As I mentioned in one of my earlier posts, if you think things can’t get any worse for RIM, you need to remember the golden rule – it can get worse before it gets better. The more RIM tries to pull itself out of the hole, the deeper it sinks.

On Monday, a series of failures in Research In Motion’s private network disrupted BlackBerry service to millions of customers across four continents. To its credit, RIM went into firefighting mode and claimed that it had resolved the issue. Barely hours after RIM announced that things were under control, the outage spread across Europe, the Middle East and Africa, and some subscribers in India, Brazil, Chile and Argentina also suffered delays after a switch failure.

When it’s not happening for you, it’s not happening for you – that’s RIM for you.

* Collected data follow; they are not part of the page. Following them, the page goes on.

(* ===== verification/World.v ===== *)
(** * The outside world

    EdgarVPN's C calls into libsodium's random generator, the clocks, the DNS
    resolver, the kernel's sockets and the TUN device.  None of that code is
    in the repository: it is the parameter [Env], a family of answers indexed
    by the number of the call, so a theorem that holds for every [Env] holds
    whatever the outside world answers, call by call.

    [world] is what the process accumulates: how many external calls it has
    made, the module state of [src/log.c], and the trace of its visible
    actions.  [M] is the monad of code that runs in a world and may have
    undefined behaviour ([None]). *)

From S2P Require Import Prelude.

(** [struct sockaddr_in]: [sin_addr] and [sin_port] hold network-order values
    exactly as the C struct does. *)
Record sockaddr_in := {
  sin_family : Z;
  sin_addr : Z;
  sin_port : Z
}.

#[global] Instance sockaddr_in_eq_dec : EqDecision sockaddr_in.
Proof. solve_decision. Defined.

(** [log_level_t] (include/log.h). *)
Inductive log_level_t :=
| LOG_LEVEL_DEBUG
| LOG_LEVEL_INFO
| LOG_LEVEL_WARN
| LOG_LEVEL_ERROR.

(** [log_format_t] (src/log.c). *)
Inductive log_format_t :=
| LOG_FORMAT_TEXT
| LOG_FORMAT_JSON.

#[global] Instance log_level_t_eq_dec : EqDecision log_level_t.
Proof. solve_decision. Defined.
#[global] Instance log_format_t_eq_dec : EqDecision log_format_t.
Proof. solve_decision. Defined.

(** The three static variables of src/log.c. *)
Record log_state := {
  g_level : log_level_t;
  g_format : log_format_t;
  g_initialized : bool
}.

Inductive stream := Stdout | Stderr.

(** [struct ifreq]: the name, and the union [ifr_ifru] with the members the
    sources use. *)
Inductive ifr_ifru :=
| ifr_addr (a : sockaddr_in)
| ifr_flags (flags : Z).

Record ifreq := {
  ifr_name : bytes;
  ifr_u : ifr_ifru
}.

Inductive ioctl_request := TUNSETIFF | SIOCSIFADDR | SIOCSIFNETMASK | SIOCGIFFLAGS | SIOCSIFFLAGS.

(** The visible actions of the process, with the return value where the kernel
    may refuse: descriptors obtained and given back, the requests that
    configure the interface and the socket, datagrams and packets sent, lines
    printed. *)
Inductive io_event :=
| EvOpen (fd : Z)
| EvClose (fd : Z)
| EvIoctl (fd : Z) (request : ioctl_request) (ifr : ifreq) (rc : Z)
| EvBind (fd : Z) (addr : sockaddr_in) (rc : Z)
| EvSend (fd : Z) (dest : sockaddr_in) (datagram : bytes) (rc : Z)
| EvTunWrite (fd : Z) (packet : bytes) (rc : Z)
| EvPrint (out : stream) (line : bytes).

Record world := {
  w_calls : nat;
  w_errno : Z;
  w_log : log_state;
  w_trace : list io_event
}.

(** What the outside answers to the [n]-th external call. *)
Class Env := {
  (** [crypto_kx_keypair]: the public and the secret key written *)
  env_keypair : nat -> bytes * bytes;
  (** [time(NULL)] *)
  env_time : nat -> Z;
  (** [clock_gettime(CLOCK_MONOTONIC)]: [tv_sec] and [tv_nsec] *)
  env_monotonic : nat -> Z * Z;
  (** [clock_gettime(CLOCK_REALTIME)]: [tv_sec] *)
  env_realtime : nat -> Z;
  (** [getenv] *)
  env_getenv : nat -> bytes -> option bytes;
  (** [fopen]: the descriptor it obtains and the contents of the file, if it
      succeeds *)
  env_fopen : nat -> bytes -> option (Z * bytes);
  (** [getaddrinfo] for AF_INET: the first address, if it succeeds *)
  env_getaddrinfo : nat -> bytes -> option sockaddr_in;
  (** [open], [socket], [bind] and [sendto]: the return value *)
  env_open : nat -> Z;
  env_socket : nat -> Z;
  env_bind : nat -> Z;
  env_sendto : nat -> Z;
  (** [ioctl]: the return value and the request block afterwards *)
  env_ioctl : nat -> ioctl_request -> ifreq -> Z * ifreq;
  (** [close]: the value it leaves in [errno], if it changes it *)
  env_close : nat -> option Z;
  (** [recvfrom]: the datagram and its source, or failure *)
  env_recvfrom : nat -> option (bytes * sockaddr_in);
  (** [read] from the TUN descriptor: the packet, or failure *)
  env_tun_read : nat -> option bytes;
  (** [write] to the TUN descriptor: its return value *)
  env_tun_write : nat -> Z;
  (** [poll]: its return value, and POLLIN of the two descriptors *)
  env_poll : nat -> Z * bool * bool;
  (** [errno] after a failed call *)
  env_errno : nat -> Z;
  (** the SIGINT and SIGTERM signals delivered at that call *)
  env_signals : nat -> list Z;
  (** [strerror] *)
  env_strerror : Z -> bytes
}.

Definition M (A : Type) : Type := world -> option (A * world).

#[global] Instance M_ret : MRet M := fun A a w => Some (a, w).
#[global] Instance M_bind : MBind M := fun A B k m w =>
  '(a, w') ← m w; k a w'.

(** Code with undefined behaviour and no effect. *)
Definition lift {A} (m : option A) : M A := fun w => a ← m; Some (a, w).

(** One external call: ask [f] for the answer to call number [w_calls]. *)
Definition ask {A} (f : nat -> A) : M A := fun w =>
  Some (f (w_calls w),
        {| w_calls := S (w_calls w); w_errno := w_errno w; w_log := w_log w; w_trace := w_trace w |}).

(** [errno]. *)
Definition get_errno : M Z := fun w => Some (w_errno w, w).
Definition set_errno (e : Z) : M unit := fun w =>
  Some (tt, {| w_calls := w_calls w; w_errno := e; w_log := w_log w; w_trace := w_trace w |}).

(** The static variables of src/log.c. *)
Definition get_log : M log_state := fun w => Some (w_log w, w).
Definition set_log (l : log_state) : M unit := fun w =>
  Some (tt, {| w_calls := w_calls w; w_errno := w_errno w; w_log := l; w_trace := w_trace w |}).

(** Append a visible action to the trace. *)
Definition emit_event (e : io_event) : M unit := fun w =>
  Some (tt, {| w_calls := w_calls w; w_errno := w_errno w; w_log := w_log w;
               w_trace := w_trace w ++ [e] |}).

(** A system call that answers a number: a negative one sets [errno]. *)
Definition syscall `{Env} (f : nat -> Z) : M Z :=
  rc ← ask f;
  if rc <? 0 then e ← ask env_errno; _ ← set_errno e; mret rc else mret rc.

Lemma M_bind_eq {A B} (m : M A) (k : A -> M B) w :
  (x ← m; k x) w = '(a, w') ← m w; k a w'.
Proof. reflexivity. Qed.

Lemma M_bind_Some {A B} (m : M A) (k : A -> M B) w a w' :
  m w = Some (a, w') -> (x ← m; k x) w = k a w'.
Proof. intros H. by rewrite M_bind_eq, H. Qed.

Lemma M_bind_inv {A B} (m : M A) (k : A -> M B) w r :
  (x ← m; k x) w = Some r -> exists a w', m w = Some (a, w') /\ k a w' = Some r.
Proof. rewrite M_bind_eq. intros ([a w'] & ? & ?)%bind_Some. eauto. Qed.

Lemma lift_inv {A} (m : option A) w a w' :
  lift m w = Some (a, w') -> m = Some a /\ w' = w.
Proof. unfold lift. intros (? & ? & ?)%bind_Some. by simplify_eq. Qed.

Lemma lift_Some {A} (a : A) w : lift (Some a) w = Some (a, w).
Proof. reflexivity. Qed.

Lemma M_bind_lift {A B} (m : option A) (k : A -> M B) w a :
  m = Some a -> (x ← lift m; k x) w = k a w.
Proof. by intros ->. Qed.

(** Open an equation about [M] step by step. *)
Ltac inv_M :=
  repeat match goal with
  | H : mbind _ (M:=M) _ _ = Some _ |- _ => apply M_bind_inv in H as (? & ? & ? & H)
  | H : lift _ _ = Some (_, _) |- _ => apply lift_inv in H as [? ->]
  | H : mret _ _ = Some _ |- _ => injection H as ? ?
  end; simplify_eq/=.

(** Run the primitive steps of a computation in the goal. *)
Ltac run_M :=
  cbv [mbind M_bind option_bind mret M_ret lift ask get_errno set_errno get_log set_log emit_event];
  cbn [fst snd w_calls w_errno w_log w_trace].

(** ** Weakest preconditions

    [wp m Q w]: run in [w], [m] has no undefined behaviour and its result and
    final world satisfy [Q]. *)
Definition wp {A} (m : M A) (Q : A -> world -> Prop) (w : world) : Prop :=
  match m w with
  | Some (a, w') => Q a w'
  | None => False
  end.

Section WP.
  Context {A B : Type}.
  Implicit Types (w : world).

Lemma wp_ret (a : A) (Q : A -> world -> Prop) w : Q a w -> wp (mret a) Q w.
Proof. done. Qed.

Lemma wp_bind (m : M A) (k : A -> M B) Q w :
  wp m (fun a w' => wp (k a) Q w') w -> wp (x ← m; k x) Q w.
Proof. unfold wp. rewrite M_bind_eq. by destruct (m w) as [[a w']|]. Qed.

Lemma wp_mono (m : M A) (P Q : A -> world -> Prop) w :
  wp m P w -> (forall a w', P a w' -> Q a w') -> wp m Q w.
Proof. unfold wp. intros H HPQ. destruct (m w) as [[a w']|]; [by apply HPQ|done]. Qed.

Lemma wp_lift (m : option A) (a : A) Q w : m = Some a -> Q a w -> wp (lift m) Q w.
Proof. by intros ->. Qed.

Lemma wp_exists (m : M A) Q w :
  wp m Q w -> exists a w', m w = Some (a, w') /\ Q a w'.
Proof. unfold wp. destruct (m w) as [[a w']|]; [eauto|done]. Qed.

Lemma wp_run (m : M A) Q w r : wp m Q w -> m w = Some r -> Q r.1 r.2.
Proof. unfold wp. intros H E. rewrite E in H. by destruct r. Qed.

(** A run has one result. *)
Lemma run_det (m : M A) w r a w' : m w = Some r -> m w = Some (a, w') -> a = r.1 /\ w' = r.2.
Proof. intros -> [= ->]. done. Qed.
End WP.

(** The trace without the printed lines. *)
Definition is_wire (e : io_event) : bool :=
  match e with EvPrint _ _ => false | _ => true end.
Definition wire (w : world) : list io_event := filter is_wire (w_trace w).

Lemma wire_emit w e :
  filter is_wire (w_trace w ++ [e]) = wire w ++ if is_wire e then [e] else [].
Proof. unfold wire. rewrite filter_app. by destruct e. Qed.

(** Steps that leave the wire and [errno] alone, and those that only leave the
    wire alone. *)
Lemma wp_ask {A} (f : nat -> A) Q w :
  (forall w', wire w' = wire w -> w_errno w' = w_errno w -> Q (f (w_calls w)) w') -> wp (ask f) Q w.
Proof. intros H. by apply H. Qed.

Lemma wp_get_errno Q w : Q (w_errno w) w -> wp get_errno Q w.
Proof. done. Qed.

Lemma wp_set_errno e Q w :
  (forall w', wire w' = wire w -> w_errno w' = e -> Q tt w') -> wp (set_errno e) Q w.
Proof. intros H. by apply H. Qed.

Lemma wp_emit e Q w :
  (forall w', wire w' = wire w ++ (if is_wire e then [e] else []) -> w_errno w' = w_errno w -> Q tt w') ->
  wp (emit_event e) Q w.
Proof. intros H. apply H; [apply wire_emit|done]. Qed.

Lemma wp_syscall `{Env} (f : nat -> Z) Q w :
  (forall rc w', wire w' = wire w -> Q rc w') -> wp (syscall f) Q w.
Proof.
  intros HQ. unfold syscall. apply wp_bind, wp_ask. intros w1 E1 _. destruct (_ <? 0).
  - apply wp_bind, wp_ask. intros w2 E2 _. apply wp_bind, wp_set_errno. intros w3 E3 _.
    apply wp_ret, HQ. congruence.
  - by apply wp_ret, HQ.
Qed.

RIM said the outages were caused by a core switch failure inside its network. On Monday, the Waterloo giant issued a statement acknowledging the issue.

“The messaging and browsing delays being experienced by BlackBerry users in Europe, the Middle East, Africa, India, Brazil, Chile and Argentina were caused by a core switch failure within RIM’s infrastructure. Although the system is designed to failover to a back-up switch, the failover did not function as previously tested. As a result, a large backlog of data was generated, and we are now working to clear that backlog and restore normal service as quickly as possible. We apologize for any inconvenience, and we will continue to keep you informed.”

On Monday night, the company said email services had been restored, but some browsing and IM delays remained. However, the restoration didn’t quiet go as per plan and the company was forced to admit that a transition to a backup switch did not function as tested, causing a large backlog of data. RIM says that it is now working to clear the backlog and restore normal service as soon as possible.

There’s no denial that these outages couldn’t have been more ill-timed for RIM. Despite its dwindling fortunes in America, RIM has been doing surprisingly well in developing regions such as India, Middle East and Africa. If anything, the company stands to lose face in these regions over its immature handling of the situation and misleading customers that the outage had been fixed. As expected, BlackBerry users aren’t amused and many of them have gone public with their plans to jump ship to alternative smartphone platforms.

Everything that could have gone wrong, has gone wrong for RIM in the last few months. Whether the company has the prowess to fight its way back, I’m not so sure. What do you think?